— Action item —
Every line in the data below from the one containing "- intros ->. apply Rmult_lt_0_compat; lra." down to the one containing "rf_gameweekId : Z;", both included, must be retyped exactly; no other line is to appear.

**** Records supplied

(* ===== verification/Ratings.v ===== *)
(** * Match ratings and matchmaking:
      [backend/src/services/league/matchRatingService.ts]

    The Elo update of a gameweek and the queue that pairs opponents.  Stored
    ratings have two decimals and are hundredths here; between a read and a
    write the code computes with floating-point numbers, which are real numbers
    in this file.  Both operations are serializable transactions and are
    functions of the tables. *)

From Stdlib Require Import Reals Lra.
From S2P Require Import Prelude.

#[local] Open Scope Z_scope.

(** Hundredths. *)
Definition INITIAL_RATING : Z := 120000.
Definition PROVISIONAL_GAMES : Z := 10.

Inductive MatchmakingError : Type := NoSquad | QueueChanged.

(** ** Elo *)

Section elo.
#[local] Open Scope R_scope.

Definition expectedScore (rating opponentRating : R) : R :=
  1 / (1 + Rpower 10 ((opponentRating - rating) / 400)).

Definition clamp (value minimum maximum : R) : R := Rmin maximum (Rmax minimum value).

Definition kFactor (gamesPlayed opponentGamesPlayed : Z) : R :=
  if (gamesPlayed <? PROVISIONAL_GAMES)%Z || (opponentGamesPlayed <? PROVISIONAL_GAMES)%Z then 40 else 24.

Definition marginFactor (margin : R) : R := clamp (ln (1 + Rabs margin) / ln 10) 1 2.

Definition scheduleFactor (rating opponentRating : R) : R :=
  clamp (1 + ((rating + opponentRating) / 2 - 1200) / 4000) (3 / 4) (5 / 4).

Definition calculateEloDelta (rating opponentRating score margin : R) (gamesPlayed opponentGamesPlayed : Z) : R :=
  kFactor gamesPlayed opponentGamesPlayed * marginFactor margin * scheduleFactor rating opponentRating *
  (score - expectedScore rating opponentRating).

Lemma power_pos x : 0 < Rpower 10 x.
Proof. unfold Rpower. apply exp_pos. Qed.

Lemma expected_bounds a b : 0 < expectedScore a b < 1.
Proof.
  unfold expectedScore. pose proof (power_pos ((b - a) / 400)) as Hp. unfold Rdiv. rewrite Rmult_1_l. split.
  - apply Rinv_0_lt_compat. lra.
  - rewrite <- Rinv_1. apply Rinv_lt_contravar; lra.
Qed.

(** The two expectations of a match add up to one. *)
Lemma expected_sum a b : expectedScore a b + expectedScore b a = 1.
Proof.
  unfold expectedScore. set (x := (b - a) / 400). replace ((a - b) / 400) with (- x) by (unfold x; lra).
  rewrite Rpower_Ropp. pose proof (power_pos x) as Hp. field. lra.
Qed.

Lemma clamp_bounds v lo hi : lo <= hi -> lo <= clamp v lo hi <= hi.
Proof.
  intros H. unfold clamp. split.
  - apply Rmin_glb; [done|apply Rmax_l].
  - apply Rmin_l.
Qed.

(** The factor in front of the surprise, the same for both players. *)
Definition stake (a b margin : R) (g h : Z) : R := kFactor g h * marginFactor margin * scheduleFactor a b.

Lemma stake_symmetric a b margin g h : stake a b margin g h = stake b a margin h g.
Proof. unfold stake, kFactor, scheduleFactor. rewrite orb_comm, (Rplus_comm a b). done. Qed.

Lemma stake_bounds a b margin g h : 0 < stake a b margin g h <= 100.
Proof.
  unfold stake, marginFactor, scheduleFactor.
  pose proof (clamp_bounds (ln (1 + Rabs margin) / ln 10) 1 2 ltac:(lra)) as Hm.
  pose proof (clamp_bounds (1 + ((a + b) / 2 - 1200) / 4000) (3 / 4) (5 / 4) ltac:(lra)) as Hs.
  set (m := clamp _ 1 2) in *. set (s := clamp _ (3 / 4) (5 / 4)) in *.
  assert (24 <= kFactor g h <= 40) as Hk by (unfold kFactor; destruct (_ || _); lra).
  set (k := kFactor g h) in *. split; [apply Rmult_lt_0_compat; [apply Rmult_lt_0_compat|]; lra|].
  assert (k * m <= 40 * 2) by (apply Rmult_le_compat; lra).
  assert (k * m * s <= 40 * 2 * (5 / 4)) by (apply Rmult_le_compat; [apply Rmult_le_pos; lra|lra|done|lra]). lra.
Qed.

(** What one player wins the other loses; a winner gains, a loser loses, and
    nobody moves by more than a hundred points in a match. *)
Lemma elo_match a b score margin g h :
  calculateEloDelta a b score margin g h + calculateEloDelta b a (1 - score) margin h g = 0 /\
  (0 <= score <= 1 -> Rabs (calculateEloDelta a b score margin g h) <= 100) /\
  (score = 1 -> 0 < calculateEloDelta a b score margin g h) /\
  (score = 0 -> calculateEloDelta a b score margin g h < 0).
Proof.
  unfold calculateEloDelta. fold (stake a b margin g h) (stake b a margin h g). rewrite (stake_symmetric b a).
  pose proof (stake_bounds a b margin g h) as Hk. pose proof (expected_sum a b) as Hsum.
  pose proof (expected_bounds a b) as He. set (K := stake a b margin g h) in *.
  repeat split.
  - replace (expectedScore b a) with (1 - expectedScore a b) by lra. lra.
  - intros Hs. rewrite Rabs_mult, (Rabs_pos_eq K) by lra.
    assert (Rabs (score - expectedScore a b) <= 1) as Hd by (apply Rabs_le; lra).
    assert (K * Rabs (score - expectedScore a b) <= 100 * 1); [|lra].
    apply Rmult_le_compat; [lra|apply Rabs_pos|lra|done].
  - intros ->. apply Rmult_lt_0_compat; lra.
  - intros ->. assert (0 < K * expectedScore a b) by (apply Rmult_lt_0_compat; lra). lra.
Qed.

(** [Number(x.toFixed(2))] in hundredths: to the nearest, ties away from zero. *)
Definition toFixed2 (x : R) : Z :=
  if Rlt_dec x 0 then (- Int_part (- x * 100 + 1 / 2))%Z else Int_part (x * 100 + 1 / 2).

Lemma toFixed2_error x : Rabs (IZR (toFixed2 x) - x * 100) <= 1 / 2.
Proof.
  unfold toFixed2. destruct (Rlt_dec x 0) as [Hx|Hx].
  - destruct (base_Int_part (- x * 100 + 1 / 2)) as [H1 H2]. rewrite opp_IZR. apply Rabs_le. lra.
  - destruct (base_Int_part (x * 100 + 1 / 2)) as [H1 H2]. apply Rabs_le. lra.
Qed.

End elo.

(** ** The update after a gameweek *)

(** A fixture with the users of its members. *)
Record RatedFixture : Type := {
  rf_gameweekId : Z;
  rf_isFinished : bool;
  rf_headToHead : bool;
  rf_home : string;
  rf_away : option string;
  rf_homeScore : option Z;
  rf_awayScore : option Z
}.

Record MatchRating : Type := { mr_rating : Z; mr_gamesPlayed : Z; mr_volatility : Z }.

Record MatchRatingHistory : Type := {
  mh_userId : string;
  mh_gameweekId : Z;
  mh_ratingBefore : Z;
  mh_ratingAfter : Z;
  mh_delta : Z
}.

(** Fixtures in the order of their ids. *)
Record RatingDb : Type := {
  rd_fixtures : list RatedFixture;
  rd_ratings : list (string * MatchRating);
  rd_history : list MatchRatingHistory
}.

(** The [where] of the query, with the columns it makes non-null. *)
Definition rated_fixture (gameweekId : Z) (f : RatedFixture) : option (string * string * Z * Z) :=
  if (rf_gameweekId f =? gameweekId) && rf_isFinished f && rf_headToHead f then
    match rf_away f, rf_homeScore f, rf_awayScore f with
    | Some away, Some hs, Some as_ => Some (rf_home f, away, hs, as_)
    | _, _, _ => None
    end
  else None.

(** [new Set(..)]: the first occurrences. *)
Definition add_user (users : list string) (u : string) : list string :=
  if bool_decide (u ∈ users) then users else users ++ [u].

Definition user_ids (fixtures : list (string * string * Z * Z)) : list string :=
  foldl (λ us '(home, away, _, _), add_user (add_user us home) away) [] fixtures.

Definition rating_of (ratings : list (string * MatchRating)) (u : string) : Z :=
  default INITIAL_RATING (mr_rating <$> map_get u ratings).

********
**** Records supplied

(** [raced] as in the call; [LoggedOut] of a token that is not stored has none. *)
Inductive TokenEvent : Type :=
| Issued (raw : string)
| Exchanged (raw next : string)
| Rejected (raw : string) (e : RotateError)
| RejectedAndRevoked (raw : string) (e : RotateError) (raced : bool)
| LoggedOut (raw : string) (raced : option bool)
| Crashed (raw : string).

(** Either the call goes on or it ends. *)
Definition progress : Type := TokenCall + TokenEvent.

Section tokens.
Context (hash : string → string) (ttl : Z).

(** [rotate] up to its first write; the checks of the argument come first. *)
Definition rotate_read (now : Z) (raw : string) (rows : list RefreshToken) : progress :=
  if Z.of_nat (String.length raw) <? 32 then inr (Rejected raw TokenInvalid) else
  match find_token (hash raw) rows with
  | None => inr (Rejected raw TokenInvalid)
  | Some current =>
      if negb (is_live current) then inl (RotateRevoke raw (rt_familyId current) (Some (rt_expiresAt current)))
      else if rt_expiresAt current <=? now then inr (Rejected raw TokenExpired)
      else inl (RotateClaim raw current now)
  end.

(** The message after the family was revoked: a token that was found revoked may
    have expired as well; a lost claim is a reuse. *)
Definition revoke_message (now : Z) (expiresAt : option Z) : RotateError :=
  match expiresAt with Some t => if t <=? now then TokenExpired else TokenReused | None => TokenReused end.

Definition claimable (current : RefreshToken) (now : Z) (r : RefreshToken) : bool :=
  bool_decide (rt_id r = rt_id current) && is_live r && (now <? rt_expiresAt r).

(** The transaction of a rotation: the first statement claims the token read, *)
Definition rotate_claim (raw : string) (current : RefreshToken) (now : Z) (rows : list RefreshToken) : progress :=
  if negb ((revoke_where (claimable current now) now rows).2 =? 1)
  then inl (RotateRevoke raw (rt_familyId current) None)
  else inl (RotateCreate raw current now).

********
**** Records supplied

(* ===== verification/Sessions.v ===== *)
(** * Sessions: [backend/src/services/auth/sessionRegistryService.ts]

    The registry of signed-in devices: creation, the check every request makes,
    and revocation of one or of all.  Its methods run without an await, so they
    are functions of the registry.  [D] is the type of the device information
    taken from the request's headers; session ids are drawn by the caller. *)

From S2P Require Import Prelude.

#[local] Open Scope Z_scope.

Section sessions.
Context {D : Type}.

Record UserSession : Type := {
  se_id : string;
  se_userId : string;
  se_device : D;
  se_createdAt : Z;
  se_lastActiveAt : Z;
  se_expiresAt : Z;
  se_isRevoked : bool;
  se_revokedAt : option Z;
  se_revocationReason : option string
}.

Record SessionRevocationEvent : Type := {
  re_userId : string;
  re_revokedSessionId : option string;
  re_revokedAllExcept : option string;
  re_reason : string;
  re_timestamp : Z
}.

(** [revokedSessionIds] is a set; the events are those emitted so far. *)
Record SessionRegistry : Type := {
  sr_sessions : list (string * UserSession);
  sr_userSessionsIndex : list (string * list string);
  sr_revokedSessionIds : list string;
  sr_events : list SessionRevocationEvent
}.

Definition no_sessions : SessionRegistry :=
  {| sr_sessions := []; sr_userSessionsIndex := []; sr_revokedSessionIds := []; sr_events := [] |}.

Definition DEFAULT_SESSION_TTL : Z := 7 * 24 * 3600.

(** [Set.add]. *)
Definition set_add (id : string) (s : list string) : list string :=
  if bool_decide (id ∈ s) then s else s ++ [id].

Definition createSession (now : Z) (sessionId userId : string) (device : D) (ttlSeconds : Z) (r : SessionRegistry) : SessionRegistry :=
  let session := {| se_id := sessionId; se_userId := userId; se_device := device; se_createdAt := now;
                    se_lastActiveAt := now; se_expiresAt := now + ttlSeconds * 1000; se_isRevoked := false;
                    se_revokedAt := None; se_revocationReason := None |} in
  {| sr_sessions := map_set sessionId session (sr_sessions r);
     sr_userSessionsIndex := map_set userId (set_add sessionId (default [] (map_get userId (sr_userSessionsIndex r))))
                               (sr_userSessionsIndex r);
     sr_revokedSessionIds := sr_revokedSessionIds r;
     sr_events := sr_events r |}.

********

— Response box —
  - intros ->. apply Rmult_lt_0_compat; lra.
  - intros ->. assert (0 < K * expectedScore a b) by (apply Rmult_lt_0_compat; lra). lra.
Qed.

(** [Number(x.toFixed(2))] in hundredths: to the nearest, ties away from zero. *)
Definition toFixed2 (x : R) : Z :=
  if Rlt_dec x 0 then (- Int_part (- x * 100 + 1 / 2))%Z else Int_part (x * 100 + 1 / 2).

Lemma toFixed2_error x : Rabs (IZR (toFixed2 x) - x * 100) <= 1 / 2.
Proof.
  unfold toFixed2. destruct (Rlt_dec x 0) as [Hx|Hx].
  - destruct (base_Int_part (- x * 100 + 1 / 2)) as [H1 H2]. rewrite opp_IZR. apply Rabs_le. lra.
  - destruct (base_Int_part (x * 100 + 1 / 2)) as [H1 H2]. apply Rabs_le. lra.
Qed.

End elo.

(** ** The update after a gameweek *)

(** A fixture with the users of its members. *)
Record RatedFixture : Type := {
  rf_gameweekId : Z;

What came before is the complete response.